Teacher Ardis Herrold, third from left, supervises members of the RATz -- radio astronomy team -- as they work on Grosse Pointe North High School's radio telescope, which they built atop the school's Science Building.
Grosse Pointe North's radio astronomers
keep an electronic ear cocked to space
Most high school students aren’t allowed to handle power tools on school property. Most aren’t permitted to walk on the roof. Most don’t have access to high-tech electronics and sensing equipment.
The students in Grosse Pointe North High School’s astronomy club aren’t most students.
The RATz, short for Radio Astronomy Team, built the radio telescope that stands atop North’s Science Building. Guided by Ardis Herrold, an astronomy and earth science teacher at North, the RATz maintain the telescope and use it to observe objects in space. It’s a unique, hands-on experience not available at most high schools.
Radio telescopes are used to study the radio waves emitted by celestial objects such as supernovas, hydrogen clouds, the moon and sun, and the Milky Way. Unlike an optical telescope, which collects visible light, North’s radio telescope collects invisible radio waves and doesn’t require a dark, clear sky to be effective.
“We started this with the idea that radio telescopes don’t care that it’s daytime, because they’re not looking at light. They don’t care if it’s cloudy, like it usually is in Michigan. They don’t care about light pollution, and we can use it during the school day any time we want. So this is a nice advantage to us,” Herrold said.
North’s radio telescope is shaped like a satellite dish. Its curved dish, 18 feet across, is made of metal mesh and acts “basically like a big mirror,” Herrold said.
Radio waves from space bounce off the mesh and hit an antenna. The signal is processed by electronics on the telescope and sent via a cable to the club’s control room where it can be analyzed.
A radio telescope doesn’t produce a “picture” like an optical telescope. Data collected from the radio telescope is graphed according to the intensity of the radio waves.
The RATz can use those graphs to determine whether an object is moving toward or away from the telescope by measuring its Doppler shift, the change in frequency of a radio wave emanating from a moving source.
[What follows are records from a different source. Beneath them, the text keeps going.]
(** X6. An active file that holds rows but no header, as the appends
    of [scan] create it when the header could not be written, is not
    loaded at all: whatever the number of its rows,
    [_load_existing_devices] finds that the first record is not the
    header and returns without adding an address to the ledger.  The
    first row is one that [scan] writes: its address is in upper case,
    and is not [MAC]. *)
Theorem headerless_file_is_not_loaded (e : load_env) (o : options) (fs : fsys)
  (t : Z) (rows : list (list string)) (d : ledger) :
  fs !! devices_file o = Some (File (rows_text rows) t) ->
  load_open_raises e = false ->
  (forall f0 r rs, rows = (f0 :: r) :: rs -> upper f0 = f0 /\ f0 <> "MAC") ->
  _load_existing_devices e o fs d = d.
Proof.
  intros Hfile Hopen Hfirst.
  unfold _load_existing_devices. rewrite Hfile, Hopen.
  unfold load_body. rewrite csv_reader_rows.
  destruct rows as [|[|f0 r] rs].
  - simpl. reflexivity.
  - replace (startswith "WigleWifi" (readline (rows_text ([] :: rs)))) with false
      by reflexivity.
    reflexivity.
  - destruct (Hfirst f0 r rs eq_refl) as [Hup Hne].
    rewrite startswith_readline by reflexivity.
    simpl rows_text. rewrite (row_not_preamble f0 r _ Hup).
    simpl. apply String.eqb_neq in Hne. now rewrite Hne.
Qed.

(** X7. The preamble line is optional: a file that starts with the line
    of the column names is loaded like the file that holds the same rows
    after the preamble and the column names. *)
Theorem preamble_is_optional (e : load_env) (o : options) (fs : fsys)
  (t t' : Z) (rows : list (list string)) :
  fs !! devices_file o = Some (File (writerow header +:+ rows_text rows) t) ->
  load_open_raises e = false ->
  _load_existing_devices e o fs ∅
  = _load_existing_devices e o
      (<[devices_file o := File (header_text +:+ rows_text rows) t']> fs) ∅.
Proof.
  intros Hfile Hopen.
  unfold _load_existing_devices.
  rewrite Hfile, lookup_insert_eq, Hopen, load_body_file.
  unfold load_body.
  change (writerow header +:+ rows_text rows) with (rows_text (header :: rows)).
  rewrite csv_reader_rows, startswith_readline by reflexivity.
  reflexivity.
Qed.

Lemma head_of_no_slash (p : string) :
  contains "/" p = false -> head_of p = EmptyString.
Proof.
  induction p as [|c p IH]; [reflexivity|].
  cbn [contains startswith head_of]. intros H.
  apply orb_false_iff in H as [Hc Hp].
  rewrite Hp. destruct p; rewrite andb_true_r in Hc;
    rewrite Ascii.eqb_sym, Hc; reflexivity.
Qed.

(** X8. When the configured path of the active file has no directory
    part, [os.path.dirname] gives the empty path, [os.makedirs] raises
    on it, and [on_loaded] raises before it writes or loads anything. *)
Theorem on_loaded_bare_file_name (e : loaded_env) (o : options) (fs : fsys) :
  contains "/" (devices_file o) = false ->
  dirname (devices_file o) = EmptyString
  /\ on_loaded e o fs = Raised.
Proof.
  intros H.
  assert (Hd : dirname (devices_file o) = EmptyString).
  { unfold dirname. now rewrite head_of_no_slash. }
  split; [exact Hd|].
  unfold on_loaded. simpl. rewrite Hd.
  unfold Fs.makedirs. simpl. now rewrite orb_true_r.
Qed.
They can also use false color imaging technology to create a multi-colored map of the signal. The principles of false color imaging – making a picture of something invisible – are also used in medical imaging.
Most of these calculations are handled by computers, but when the RATz started meeting in 1989, all the work was done by hand.
But that wasn’t the only complication the original RATz faced; when building their first radio telescope, the RATz faced skepticism and doubt from their peers, and even from teachers, Herrold said.
“I think the original kids were gutsy, because everyone laughed at them. Everyone said, ‘You can’t do this. It’s never going to work.’ They had to take a lot of grief. But then they got a lot of reward when everything worked,” she said.
Today’s RATz are continually fixing and updating the telescope, which has been rebuilt a few times since its first iteration.
“Ours is kind of a living project,” Herrold said. “We’re doing something new and different every year as we evolve this telescope.”
During one recent after-school meeting the students were estimating the total weight of the telescope, information needed to make adjustments to the motors that move the dish. High school students from all grade levels worked together to count and weigh components of the dish. Some members are science buffs, and some just joined the club to be social, Herrold said.
Andrew Remenar, 17, belongs to the former group.
“I’m one of like two people I know who joined because of the actual science, instead of the power tools on the roof bit,” he said.
Experiencing hands-on, trial-and-error work like their project that day helps students learn how to think “like a scientist and an engineer,” Herrold said.
“We wave our hands and we draw pictures and we think about things and we try it, and then if it doesn’t work we try to figure out why it didn’t work and that are we going to do next. And that’s how it works,” she said.
North’s radio telescope isn’t intended to help students “make the next great scientific discovery and show up the scientists,” Herrold said. Rather, her goal is to help students develop valuable critical thinking and analytical skills.
“To get somebody through high school understanding what we’re doing, how we did it, is a huge triumph. And to get it to work occasionally is a bigger triumph,” Herrold said.
“And it’s just weird. And high school, weird – they go together,” she said.